Rosario and six other tenants who were receiving section 8 subsidies commenced this action against Diagonal and four other landlords that were seeking to opt out of the section 8 program. The tenants sought a declaration that the landlords were obligated to continue accepting their rent subsidies, contending the section 8 subsidies constituted a material term and condition of their leases and that under New York's rent stabilization laws they were entitled to renewal leases on the same terms. They also argued the four landlords (including Diagonal) that were receiving tax abatements under New York City's J-51 tax law were expressly prohibited by that statute
from discriminating against section 8 recipients and, therefore, must accept the subsidies. The landlords relied on a 1996 amendment to the federal section 8 statute that eliminated the "endless lease rule," which had required landlords participating in the program to renew leases for section 8 tenants and prohibited them from terminating a section 8 tenancy except for good cause. Contending this amendment permits them to opt out of the section 8 program, they argued that any contrary provisions in the state's Rent Stabilization Code and the city's J-51 law are
preempted by the federal statute.

Supreme Court, finding there was no express or implied preemption, granted summary judgment for the plaintiffs and declared the landlords could not opt out of the program and must continue accepting the subsidies. The court said the plain language of the J-51 law prohibits owners receiving the benefits of a J-51 tax abatement from discriminating against tenants who, among other things, qualify for section 8 subsidies. "As such," it said, "J-51 falls squarely within the section 8 regulation [24 CFR 982.53(d)] stating that nothing in the section 8 scheme is intended to preempt 'operation of state and local laws that prohibit discrimination against a section 8 voucherholder because of status as a section 8 voucher-holder.'" Regarding the state's rent stabilization laws, the court said,
"It cannot be said that the section 8 statute is so comprehensive as to create an inference that Congress intended to leave no room for state or local regulation in the area, and this court is not persuaded that the provisions of section 8 cannot be harmonized with those of the Rent Stabilization Law."

The Appellate Division, First Department affirmed.

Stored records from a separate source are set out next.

(** ** The inode table *)
Record on_disk_inode := mk_inode {
  i_size : Z; i_type : Z; i_mode : Z; i_uid : Z; i_gid : Z; i_atime : Z; i_mtime : Z; i_ctime : Z;
  i_direct : list Z; i_indirect : Z; i_double_indirect : Z; i_triple_indirect : Z;
  i_key_material : list Z; i_file_key : list Z; i_file_iv : list Z; i_links : Z; i_generation : Z; i_checksum : Z; i_pad : list Z
}.
Definition INODE_SIZE : Z := 248.
Definition inode_widths : list nat :=
  [8; 4; 4; 4; 4; 8; 8; 8]%nat ++ replicate 12 8%nat ++ [8; 8; 8; 32; 16; 16; 4; 4; 4; 4]%nat.
Definition inode_fields (i : on_disk_inode) : list (list Z) :=
  [to_le_bytes 8 i.(i_size); to_le_bytes 4 i.(i_type); to_le_bytes 4 i.(i_mode); to_le_bytes 4 i.(i_uid); to_le_bytes 4 i.(i_gid);
   to_le_bytes 8 i.(i_atime); to_le_bytes 8 i.(i_mtime); to_le_bytes 8 i.(i_ctime)] ++ (to_le_bytes 8 <$> i.(i_direct))
  ++ [to_le_bytes 8 i.(i_indirect); to_le_bytes 8 i.(i_double_indirect); to_le_bytes 8 i.(i_triple_indirect);
      i.(i_key_material); i.(i_file_key); i.(i_file_iv); to_le_bytes 4 i.(i_links); to_le_bytes 4 i.(i_generation);
      to_le_bytes 4 i.(i_checksum); i.(i_pad)].
Definition inode_bytes (i : on_disk_inode) : list Z := mjoin (inode_fields i).
Definition inode_of_bytes (b : list Z) : on_disk_inode :=
  let a := field inode_widths b in let n (k : nat) := from_le_bytes (a k) in
  (mk_inode (n 0) (n 1) (n 2) (n 3) (n 4) (n 5) (n 6) (n 7) (n <$> seq 8 12) (n 20) (n 21) (n 22) (a 23) (a 24) (a 25)
    (n 26) (n 27) (n 28) (a 29))%nat.
Definition inode_off (ino : Z) : Z := ino mod INODES_PER_BLOCK * INODE_SIZE.
Definition inode_block (g : geometry) (ino : Z) : Z := g.(inode_table_start) + ino / INODES_PER_BLOCK.
Definition inode_at (buf : block) (ino : Z) : on_disk_inode := inode_of_bytes (drop (Z.to_nat (inode_off ino)) buf).
Definition storage_read_inode (ino : Z) : SM (option on_disk_inode) := STORAGE_OP (
  g ← geo_of;
  if g.(inode_count) <=? ino then mret None else
  r ← do_block_read (inode_block g ino);
  mret ((fun buf => inode_at buf ino) <$> r)).
Definition storage_write_inode (ino : Z) (i : on_disk_inode) : SM bool := STORAGE_OP (
  g ← geo_of;
  if g.(inode_count) <=? ino then mret false else
  r ← do_block_read (inode_block g ino);
  match r with
  | None => mret false
  | Some buf => do_block_write (inode_block g ino) (splice buf (inode_off ino) (inode_bytes i))
  end).
Definition i_set_direct i v := mk_inode i.(i_size) i.(i_type) i.(i_mode) i.(i_uid) i.(i_gid) i.(i_atime) i.(i_mtime) i.(i_ctime) v
  i.(i_indirect) i.(i_double_indirect) i.(i_triple_indirect) i.(i_key_material) i.(i_file_key) i.(i_file_iv) i.(i_links)
  i.(i_generation) i.(i_checksum) i.(i_pad).
Definition i_set_roots i a b c := mk_inode i.(i_size) i.(i_type) i.(i_mode) i.(i_uid) i.(i_gid) i.(i_atime) i.(i_mtime) i.(i_ctime)
  i.(i_direct) a b c i.(i_key_material) i.(i_file_key) i.(i_file_iv) i.(i_links) i.(i_generation) i.(i_checksum) i.(i_pad).
Definition i_set_size i v := mk_inode v i.(i_type) i.(i_mode) i.(i_uid) i.(i_gid) i.(i_atime) i.(i_mtime) i.(i_ctime) i.(i_direct)
  i.(i_indirect) i.(i_double_indirect) i.(i_triple_indirect) i.(i_key_material) i.(i_file_key) i.(i_file_iv) i.(i_links)
  i.(i_generation) i.(i_checksum) i.(i_pad).
Definition i_set_links i v := mk_inode i.(i_size) i.(i_type) i.(i_mode) i.(i_uid) i.(i_gid) i.(i_atime) i.(i_mtime) i.(i_ctime)
  i.(i_direct) i.(i_indirect) i.(i_double_indirect) i.(i_triple_indirect) i.(i_key_material) i.(i_file_key) i.(i_file_iv) v
  i.(i_generation) i.(i_checksum) i.(i_pad).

Diagonal argues that a landlord's participation in section 8 is voluntary under federal law and that Congress clearly intended to permit landlords to opt out of the program. It also contends nothing in state or city law prohibits such opting out, saying the State Division of Housing and Community Renewal "has determined that a landlord's opting out of the Section 8 program is not a refusal to renew a lease on the same terms and conditions as the expiring lease and that Section 8 benefits are not part of the terms and conditions of a rent stabilized tenancy."

Diagonal argues, "A landlord's refusal to participate in the Section 8 program going forward does not constitute discrimination in violation of the 'J-51' statute against a tenant who has Section 8 benefits where the landlord has not evicted the tenant or sought to evict the tenant for being a recipient of Section 8 benefits."